***** EXERCISE MATERIAL
Section unpack.
  Variables (X : list path) (tmp final : path) (owner repo : bytes).
  Hypothesis Ht : within X tmp.
  Hypothesis Hfinal : within X final.
  Hypothesis Hzip : within X (resolve tmp (repo ++ #".zip")).
  Hypothesis Harch : sound_archives tmp.
Lemma steps_remove_all p : within X p → steps (outside X) (remove_all p).
Proof. intros Hp. apply steps_or_throw. by apply steps_remove_all_ec. Qed.
Lemma steps_get_commit_hash p : steps (outside X) (get_commit_hash p).
Proof. unfold get_commit_hash, read_metadata, read_json, read_head. pose proof (steps_exists X). pose proof (steps_read X). steps. Qed.
Lemma steps_install_unpack url hash : steps (outw X) (install_unpack tmp final owner repo url hash).
Proof.
  unfold install_unpack. pose proof (steps_on_disk X _ (steps_remove_all tmp Ht)) as Hr. pose proof (steps_dispatch X) as Hdis.
  apply steps_bind; [apply _|by apply steps_on_disk, steps_create_directories|intros _]. apply steps_bind; [apply _|by apply steps_on_disk, steps_download|intros _].
  apply steps_bind; [apply _|done|intros _]. apply steps_bind; [apply _|by apply steps_on_disk, steps_extract|intros [|]; cbn [negb]; [|steps]].
  apply steps_bind_run; [apply _|apply steps_on_disk, steps_list_dir|]. intros es w w' Hes. destruct (extracted_folder es) as [folder|] eqn:E; [|steps].
  assert (within X folder) as Hf by (destruct (folder_below _ _ _ _ _ Hes E) as [r ->]; by apply within_app).
  pose proof (steps_on_disk X _ (steps_rename_ec X folder final Hf Hfinal)). pose proof (steps_create_directories X final Hfinal). pose proof (steps_copy_ec X folder final Hfinal).
  pose proof (steps_remove_all tmp Ht). pose proof (steps_remove_if_there X final Hfinal). pose proof (steps_on_disk X _ (steps_write_json X _ (metadata_of owner repo hash) (within_app X final [ #"metadata.json"] Hfinal))).
  steps; apply steps_on_disk; steps.
Qed.
Lemma steps_update_unpack url hash : steps (outw X) (update_unpack tmp final owner repo url hash).
Proof.
  unfold update_unpack. pose proof (steps_on_disk X _ (steps_remove_all tmp Ht)) as Hr. pose proof (steps_dispatch X) as Hdis.
  pose proof (steps_on_disk X _ (steps_create_directories X tmp Ht)). pose proof (steps_on_disk X _ (steps_download X (download url) _ Hzip)). pose proof (λ zip, steps_on_disk X _ (steps_extract X unzip zip tmp Ht Harch)).
  pose proof (steps_on_disk X _ (steps_list_dir X tmp)). pose proof (λ folder, steps_on_disk X _ (steps_copy_tree X folder final Hfinal)). pose proof (steps_on_disk X _ (steps_get_commit_hash final)).
  pose proof (steps_on_disk X _ (steps_write_json X _ (metadata_of owner repo hash) (within_app X final [ #"metadata.json"] Hfinal))). steps.
Qed.
End unpack.
(* ===== verification/Updates.v ===== *)
(** * Updates: the updater of the library and the operations of the interface

    [bindings/library_updater.cc] keeps the result of the last check for
    updates and numbers the operations; the calls of the interface that install
    and update ([bindings/entry_point.cc]) start a thread each, which reports to
    the interface under the number of its operation.

    Threads are jobs that run one after the other in any order; the fetch of
    updates is in two parts, since it stores what it found later. *)

From S2P Require Import Prelude State Json Files Theme Installers.

(** ** Throttling of the messages: [dispatch_progress] *)

Section throttle.
  (** Percentages and whether two are at least two apart. *)
  Context {D : Type} (far : D → D → bool) (initial : D).
Record thread_state := TState { last_time : Z; last_progress : D }.
Record message := Message { m_now : Z; m_progress : D; m_complete : bool }.
(** [set_thread_op_id] *)
Definition fresh_thread : thread_state := TState 0 initial.
(** Whether the message is sent. *)
Definition dispatch_progress (ipc_main : bool) (m : message) (s : thread_state) : bool * thread_state :=
  if negb ipc_main then (false, s) else
  if m_complete m then (true, s) else
  if negb (far (m_progress m) (last_progress s)) && (m_now m - last_time s <? 250) then (false, s)
  else (true, TState (m_now m) (m_progress m)).
Fixpoint sent (ms : list message) (s : thread_state) : list message :=
  match ms with
  | [] => []
  | m :: ms => let '(b, s) := dispatch_progress true m s in if b then m :: sent ms s else sent ms s
  end.
(** No message that ends an operation is dropped. *)
Lemma completions_sent ms s : filter (λ m, m_complete m = true) (sent ms s) = filter (λ m, m_complete m = true) ms.
Proof.
  revert s. induction ms as [|m ms IH]; intros s; cbn [sent]; [done|]. unfold dispatch_progress. cbn [negb]. destruct (m_complete m) eqn:E.
  - rewrite !filter_cons_True by done. by rewrite IH.
  - rewrite (filter_cons_False _ m ms) by (by rewrite E). destruct (negb _ && _); [by rewrite IH|]. rewrite filter_cons_False by (by rewrite E). by rewrite IH.
Qed.
End throttle.

(** ** The state *)

Inductive future := NoFuture | Running | Finished.
#[export] Instance future_eq : EqDecision future.
Proof. solve_decision. Defined.
Inductive job :=
  | JInstallTheme (repo owner : bytes)
  | JUpdateTheme (native : bytes)
  | JUpdatePlugin (id name commit : bytes)
  | JInstallPlugin (url : bytes).
Record uworld := UWorld {
  inst : iworld;
  cached_updates : option json;
  has_checked : bool;
  update_future : future;
  next_op_id : Z;
  jobs : list (Z * job);
}.
Abbreviation M := (SM uworld).
Definition with_inst (i : iworld) (w : uworld) : uworld := UWorld i (cached_updates w) (has_checked w) (update_future w) (next_op_id w) (jobs w).
Definition on_inst {A} (m : SM iworld A) : M A := λ w, let '(r, i) := m (inst w) in (r, with_inst i w).
Definition set_cache (c : option json) : M () := modify (λ w, UWorld (inst w) c (has_checked w) (update_future w) (next_op_id w) (jobs w)).
Definition store_result (r : json) : M () := modify (λ w, UWorld (inst w) (Some r) true (update_future w) (next_op_id w) (jobs w)).
Definition set_future (f : future) : M () := modify (λ w, UWorld (inst w) (cached_updates w) (has_checked w) f (next_op_id w) (jobs w)).

Section updates.
  Variable parse : bytes → outcome json.
  Variable dump : json → outcome bytes.
  Variable post : bytes → json → outcome bytes.
  Variable download : bytes → option (outcome transfer).
  Variable unzip : bytes → option (list entry * bool).
  Variable parse_star : bytes → option json.
  Variable config_change : outcome ().
  Variable uuid : bytes.
  Variables themes plugins : path.
(** X23. [handleRegenerateEmbeddings] never raises. With no document it does
    nothing at all. When the service is uninitialized and no backend can be
    acquired, [onDocumentsUpdate] is not called and the error toast is
    shown. Whatever it passes to [onDocumentsUpdate] has the identifiers,
    titles, contents and metadata of the documents it was given. Whenever
    there is a document, the call starts with [setIsProcessing(true)] and
    ends by resetting the processing state and progress. *)
Theorem handleRegenerateEmbeddings_all_or_nothing (w : DocumentManager.World)
  (documents : list DocumentManager.Document) (this : EmbeddingServiceClass) :
  let r := DocumentManager.handleRegenerateEmbeddings w documents this in
  DocumentManager.outcome r = Return tt
  /\ (documents = [] ->
      DocumentManager.effects r = [] /\ DocumentManager.service_after r = this)
  /\ (documents <> [] -> isInitialized this = false ->
      no_backend (DocumentManager.embedding_env w 0) ->
      filter DocumentManager.is_update (DocumentManager.effects r) = []
      /\ In DocumentManager.regenerate_error_toast (DocumentManager.effects r))
  /\ (forall updatedDocuments,
        In (DocumentManager.onDocumentsUpdate updatedDocuments) (DocumentManager.effects r) ->
        map DocumentManager.unchanged_fields updatedDocuments
        = map DocumentManager.unchanged_fields documents)
  /\ (documents <> [] ->
      exists between,
        DocumentManager.effects r
        = DocumentManager.setIsProcessing true :: between ++ DocumentManager.reset_effects).
Proof.
  cbv zeta. destruct documents as [|doc rest].
  - split; [reflexivity|]. split; [intros _; split; reflexivity|].
    split; [intros N; contradiction|]. split; [intros u []|]. intros N. contradiction.
  - assert (Hne : doc :: rest <> []) by discriminate.
    set (documents := doc :: rest) in *.
    destruct (regenerate_loop_facts w (length documents) documents 0%nat [] this)
      as (Hu & Hd & _ & Hn & _).
    split; [rewrite (handleRegenerateEmbeddings_run w documents this Hne); reflexivity|].
    split; [intros E; contradiction|].
    split; [|split].
    + intros _ Hi N. rewrite (filter_update_regenerate w documents this Hne).
      rewrite (handleRegenerateEmbeddings_run w documents this Hne). cbv zeta.
      destruct (Hn Hne Hi N) as [e ->]. split; [reflexivity|].
      cbn [DocumentManager.effects]. apply in_or_app. right. apply in_or_app. right.
      apply in_or_app. left. right. left. reflexivity.
    + intros updated Hin.
      assert (F : In (DocumentManager.onDocumentsUpdate updated)
                    (filter DocumentManager.is_update
                       (DocumentManager.effects
                          (DocumentManager.handleRegenerateEmbeddings w documents this))))
        by (apply filter_In; split; [exact Hin | reflexivity]).
      rewrite (filter_update_regenerate w documents this Hne) in F.
      destruct (DocumentManager.outcome
                  (DocumentManager.regenerate_loop w (length documents) 0 documents [] this))
        as [docs|e] eqn:E; [|contradiction].
      destruct F as [F|[]]. injection F as <-.
      destruct (Hd docs eq_refl) as (added & -> & Hm). exact Hm.
    + intros _. rewrite (handleRegenerateEmbeddings_run w documents this Hne). cbv zeta.
      cbn [DocumentManager.effects].
      match goal with |- context [?l ++ ?m ++ DocumentManager.reset_effects] =>
        exists (DocumentManager.setProcessingProgress 0%float :: l ++ m) end.
      cbn [app]. do 2 f_equal. now rewrite <- app_assoc.
Qed.
(** X18.  In the order [amplitude], [base_price], [trade_count], when the
    first of the three values that is not an int is [None] or a string,
    and the amplitude and the base price before it convert to floats, the
    call raises [TypeError] in the generator: the environment has been
    created, the engine is never built. *)
Theorem compose_type_error st l d offset simulate env :
  store st !! l = Some d ->
  is_Some (d !! "sid") ->
  create_trading_environment = Ok env ->
  no_arithmetic (default (VInt 10) (d !! "amplitude"))
  \/ (exists a,
        default (VInt 10) (d !! "amplitude") = VInt a
        /\ float_overflows a = false
        /\ (no_arithmetic (default (VInt 50) (d !! "base_price"))
            \/ exists b,
                 default (VInt 50) (d !! "base_price") = VInt b
                 /\ float_overflows b = false
                 /\ no_arithmetic (default (VInt 3) (d !! "trade_count")))) ->
  let r := create_predictable_zipline get_next_trading_dt repr
             create_trading_environment Zipline create_test_zipline
             zipline_simulate l offset simulate st in
  fst r = Raise TypeError
  /\ calls (snd r)
     = calls st ++ [Call_create_trading_environment;
                    Call_create_updown_trade_source].
Proof.
  intros Hl [sid0 Hsid] Henv Hbad. cbn zeta.
  rewrite (run_arithmetic_failure _ _ _ _ _ _ _ TypeError Hl Hsid Henv);
    [split; reflexivity|].
  unfold arithmetic_failure, no_arithmetic in *.
  destruct Hbad as [[->|[s ->]]|(a & -> & -> & Hrest)]; try reflexivity.
  destruct Hrest as [[->|[s ->]]|(b & -> & -> & [->|[s ->]])]; reflexivity.
Qed.
(** The entries of the status-code map are those of the histogram. *)
Lemma statusCodes_histogram (history : list State) :
  (λ kv, {| Code := kv.1; Count := kv.2 |})
    <$> map_to_list (statusCodes (foldl accumulate totals0 history))
  ≡ₚ histogram history.
Proof.
  set (pairs := (λ code, (code, frequency history code))
                  <$> remove_dups (StatusCode <$> history)).
  assert (NoDup pairs.*1) as Hnd.
  { unfold pairs. rewrite <-list_fmap_compose.
    rewrite (list_fmap_ext _ id) by done.
    rewrite list_fmap_id. apply NoDup_remove_dups. }
  assert (statusCodes (foldl accumulate totals0 history)
          = list_to_map pairs) as ->.
  { apply map_eq; intros code. rewrite statusCodes_accumulate.
    case_decide as Hin.
    - symmetry. apply elem_of_list_to_map; [done|].
      unfold pairs. apply list_elem_of_fmap. exists code.
      split; [done|]. by apply elem_of_remove_dups.
    - symmetry. apply not_elem_of_list_to_map. intros Hcode.
      unfold pairs in Hcode. rewrite <-list_fmap_compose in Hcode.
      apply list_elem_of_fmap in Hcode as (c & -> & Hc).
      apply (proj1 (elem_of_remove_dups _ _)) in Hc. exact (Hin Hc). }
  rewrite map_to_list_to_map by done.
  unfold pairs, histogram. by rewrite <-list_fmap_compose.
Qed.

Lemma Sorted_weaken {A} (R R' : A → A → Prop) (l : list A) :
  (∀ a b, R a b → R' a b) → Sorted R l → Sorted R' l.
Proof.
  intros HR. induction 1 as [|a l _ IH Hhd]; constructor; [done|].
  destruct Hhd; constructor; auto.
Qed.

Lemma by_count_StrictWeak :
  StrictWeak (λ x y : statusCodeCount, Count y <? Count x).
Proof.
  split.
  - intros x y. rewrite Z.ltb_lt, Z.ltb_ge. lia.
  - intros x y z. rewrite !Z.ltb_ge. lia.
Qed.

(** C4, as the code has it.  On an empty history the rollup is empty.
    Otherwise total_responses is the length of the history, total_matches
    the number of entries whose match flag is true, match_rate their
    quotient, and the status-code list is the first 5 (or fewer) entries of
    an arrangement of the histogram of the history by frequency, largest
    first; where two codes are equally frequent their order is whatever the
    runtime's map iteration and sort make it.  Every other field is the
    same under any runtime. *)
Theorem analyze_rollup (rt rt' : Runtime) (fc : FeedbackController) :
  let history := responseHistory fc in
  let rollup := @AnalyzeResponsePatterns rt fc in
  let matches := Z.of_nat (length (filter (λ s, IsMatch s = true) history)) in
  (history = [] → rollup = ∅) ∧
  (history ≠ [] →
   rollup !! "total_responses"%string = Some (VInt (Z.of_nat (length history))) ∧
   rollup !! "total_matches"%string = Some (VInt matches) ∧
   rollup !! "match_rate"%string
   = Some (VFloat (float64 matches / float64 (Z.of_nat (length history)))) ∧
   (∃ top rest : list statusCodeCount,
       rollup !! "top_status_codes"%string = Some (VCodes top) ∧
       length top = (5 `min` length (histogram history))%nat ∧
       top ++ rest ≡ₚ histogram history ∧
       StronglySorted (λ a b, Count b ≤ Count a) (top ++ rest)) ∧
   (∀ key : string,
       key ≠ "top_status_codes"%string →
       @AnalyzeResponsePatterns rt' fc !! key = rollup !! key)).
Proof.
  intros history rollup matches. subst rollup.
  unfold AnalyzeResponsePatterns. fold history. split.
  - intros ->. done.
  - intros Hne.
    assert (length history ≠ 0%nat) as Hlen by (by destruct history).
    rewrite !decide_False by done. cbv zeta.
    rewrite !matchCount_accumulate. fold matches.
    set (t := foldl accumulate totals0 history).
    split; [by simplify_map_eq|]. split; [by simplify_map_eq|].
    split; [by simplify_map_eq|]. split.
    + set (codes := (λ kv : Z * Z, {| Code := kv.1; Count := kv.2 |})
                      <$> range (statusCodes t)).
      set (sorted := sort_Slice _ codes).
      assert (sorted ≡ₚ histogram history) as Hperm.
      { unfold sorted. rewrite sort_Slice_perm. unfold codes.
        rewrite (range_perm Z Z). apply statusCodes_histogram. }
      exists (take (Z.to_nat (5 `min` Z.of_nat (length sorted))) sorted),
             (drop (Z.to_nat (5 `min` Z.of_nat (length sorted))) sorted).
      rewrite take_drop. split; [by simplify_map_eq|].
      split; [|split; [done|]].
      * rewrite length_take, <-(Permutation_length Hperm). lia.
      * apply Sorted_StronglySorted.
        -- intros a b c. lia.
        -- apply (Sorted_weaken
                    (λ a b : statusCodeCount, (Count a <? Count b) = false)).
           ++ intros a b. rewrite Z.ltb_ge. lia.
           ++ apply (sort_Slice_sorted _ (λ x y, Count y <? Count x)).
              apply by_count_StrictWeak.
    + intros key Hkey. by rewrite !(lookup_insert_ne _ "top_status_codes"%string).
Qed.

End Analysis.

(* ================================================================== *)
(** * Ranking the candidate actions                                    *)
(* ================================================================== *)

Section Ranking.
Import Go Markov.
Context `{rt : Runtime}.

Lemma containsString_elem_of (slice : list string) (item : string) :
  Is_true (containsString slice item) ↔ item ∈ slice.
Proof.
  induction slice as [|s slice IH]; simpl.
  - by rewrite elem_of_nil.
  - rewrite elem_of_cons. destruct (String.eqb_spec s item) as [->|Hne].
    + split; [by left | done].
    + rewrite IH. split; [by right | by intros [?|?]].
Qed.

(** *** The shuffle rearranges, nothing more *)

Lemma insert_Permutation_delete {A} (l : list A) i x y :
  l !! i = Some x → <[i := y]> l ≡ₚ y :: delete i l.
Proof.
  intros Hi. apply lookup_lt_Some in Hi.
  rewrite insert_take_drop, delete_take_drop by done.
  symmetry. apply Permutation_middle.
Qed.

Lemma swap_lt_Permutation {A} (l : list A) i j x y :
  (i < j)%nat → l !! i = Some x → l !! j = Some y →
  <[i := y]> (<[j := x]> l) ≡ₚ l.
Proof.
  revert i j. induction l as [|a l IH]; intros i j Hij Hi Hj; [done|].
  destruct j as [|j]; [lia|]. destruct i as [|i]; simpl in *.
  - injection Hi as ->.
    rewrite (insert_Permutation_delete l j y x Hj).
    rewrite (delete_Permutation l j y Hj) at 2. apply perm_swap.
  - f_equiv. apply IH; [lia|done..].
Qed.

Lemma swap_Permutation (slice : list string) i j : swap slice i j ≡ₚ slice.
Proof.
  unfold swap.
  destruct (slice !! i) as [x|] eqn:Hi; [|done].
  destruct (slice !! j) as [y|] eqn:Hj; [|done].
  destruct (Nat.lt_trichotomy i j) as [Hlt|[->|Hgt]].
  - by apply swap_lt_Permutation.
  - rewrite list_insert_insert_eq. rewrite list_insert_id; [done|congruence].
  - rewrite list_insert_insert_ne by lia. by apply swap_lt_Permutation.
Qed.

Lemma shuffle_from_Permutation i (slice : list string) :
  shuffle_from i slice ≡ₚ slice.
Proof.
  revert slice. induction i as [|i IH]; intros slice; [done|].
  cbn [shuffle_from]. rewrite IH. apply swap_Permutation.
Qed.

Lemma shuffleStrings_Permutation (slice : list string) :
  shuffleStrings slice ≡ₚ slice.
Proof. apply shuffle_from_Permutation. Qed.

(** *** The fallback selection *)

Lemma getRandomSubset_length (slice : list string) (n : nat) :
  length (getRandomSubset slice n) = (n `min` length slice)%nat.
Proof.
  unfold getRandomSubset. case_decide; [lia|].
  rewrite length_take, (Permutation_length (shuffleStrings_Permutation _)). lia.
Qed.

Lemma getRandomSubset_submseteq (slice : list string) (n : nat) :
  getRandomSubset slice n ⊆+ slice.
Proof.
  unfold getRandomSubset. case_decide; [done|].
  rewrite <-(shuffleStrings_Permutation slice) at 2.
  apply sublist_submseteq, sublist_take.
Qed.

(** *** The ranked part *)

Definition byValue : string * Q → string * Q → bool := λ x y, Qltb y.2 x.2.

Lemma byValue_StrictWeak : StrictWeak byValue.
Proof.
  unfold byValue. split.
  - intros x y. rewrite Qltb_lt, Qltb_ge. apply Qlt_le_weak.
  - intros x y z. rewrite !Qltb_ge. intros Hyx Hzy. by apply (Qle_trans _ y.2).
Qed.

Lemma rankedActions_Permutation (qs : gmap string Q) (wordlist : list string) :
  rankedActions qs wordlist
  ≡ₚ filter (λ av, av.1 ∈ wordlist) (map_to_list qs).
Proof.
  unfold rankedActions. rewrite sort_Slice_perm.
  rewrite (range_perm string Q qs).
  by rewrite (list_filter_iff _ (λ av, av.1 ∈ wordlist))
    by (intros; apply containsString_elem_of).
Qed.

Lemma rankedActions_sorted (qs : gmap string Q) (wordlist : list string) :
  StronglySorted (λ a b, (b.2 <= a.2)%Q) (rankedActions qs wordlist).
Proof.
  apply Sorted_StronglySorted.
  - intros a b c Hba Hcb. by apply (Qle_trans _ b.2).
  - apply (Sorted_weaken (λ a b, byValue b a = false)).
    + intros a b. unfold byValue. by rewrite Qltb_ge.
    + apply (sort_Slice_sorted _ byValue), byValue_StrictWeak.
Qed.

Lemma rankedActions_NoDup (qs : gmap string Q) (wordlist : list string) :
  NoDup (rankedActions qs wordlist).*1.
Proof.
  rewrite rankedActions_Permutation.
  eapply sublist_NoDup; [apply (NoDup_fst_map_to_list qs)|].
  apply fmap_sublist. apply sublist_filter.
Qed.

Lemma rankedActions_candidates (qs : gmap string Q) (wordlist : list string) a :
  a ∈ (rankedActions qs wordlist).*1 → a ∈ wordlist.
Proof.
  rewrite rankedActions_Permutation. intros Ha.
  apply list_elem_of_fmap in Ha as (av & -> & Hav).
  by apply list_elem_of_filter in Hav as [? _].
Qed.

(** *** The whole selection *)

(** The ranked actions of a state: none when the state has no Q-values. *)
Definition ranked (mc : MarkovChain) (state : State) (wordlist : list string)
  : list (string * Q) :=
  match QTable mc !! Hash state with
  | Some qs => rankedActions qs wordlist
  | None => []
  end.

Lemma GetBestActionsForState_eq mc state wordlist n :
  GetBestActionsForState mc state wordlist n
  = if decide (ranked mc state wordlist = []) then getRandomSubset wordlist n
    else
      let top := take n (ranked mc state wordlist).*1 in
      top ++ take (n - length top)
                  (shuffleStrings (filter (λ word, word ∉ top) wordlist)).
Proof.
  unfold GetBestActionsForState, ranked.
  destruct (QTable mc !! Hash state) as [qs|]; cbv zeta.
  - fold (rankedActions qs wordlist).
    set (actionValues := filter _ (range qs)).
    assert (rankedActions qs wordlist ≡ₚ actionValues) as Hperm
      by apply sort_Slice_perm.
    destruct (decide (length actionValues = 0%nat)) as [Hlen|Hlen].
    + rewrite (decide_True (P := rankedActions qs wordlist = [])); [done|].
      apply Permutation_length in Hperm. rewrite Hlen in Hperm.
      by destruct (rankedActions qs wordlist).
    + rewrite (decide_False (P := rankedActions qs wordlist = [])).
      2:{ intros E. rewrite E in Hperm. apply Permutation_length in Hperm.
          simpl in Hperm. lia. }
      set (top := take n (rankedActions qs wordlist).*1).
      rewrite (list_filter_iff _ (λ word, word ∉ top))
        by (intros; by rewrite containsString_elem_of).
      case_decide as Hn; [done|].
      replace (n - length top)%nat with 0%nat by lia.
      by rewrite take_0, app_nil_r.
  - rewrite (decide_True (P := [] = [])) by done.
    by destruct (decide (is_Some _)).
Qed.

Lemma filter_untaken_length (wordlist top : list string) :
  NoDup wordlist → NoDup top → (∀ a, a ∈ top → a ∈ wordlist) →
  length (filter (λ word, word ∉ top) wordlist)
  = (length wordlist - length top)%nat.
Proof.
  intros Hw Ht Hsub.
  assert (filter (λ word, word ∈ top) wordlist ≡ₚ top) as Htaken.
  { apply NoDup_Permutation; [by apply NoDup_filter | done |].
    intros a. rewrite list_elem_of_filter. split; [by intros [? _] | auto]. }
  pose proof (filter_app_complement (λ word, word ∈ top) wordlist) as Hsplit.
  apply Permutation_length in Hsplit, Htaken.
  rewrite length_app in Hsplit. lia.
Qed.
**********
◆ **WORK TO COMPLETE**
Check each line above for "injection" and state how many match, answering with only the number.

◆ **RESPONSE TO THIS EXERCISE**
2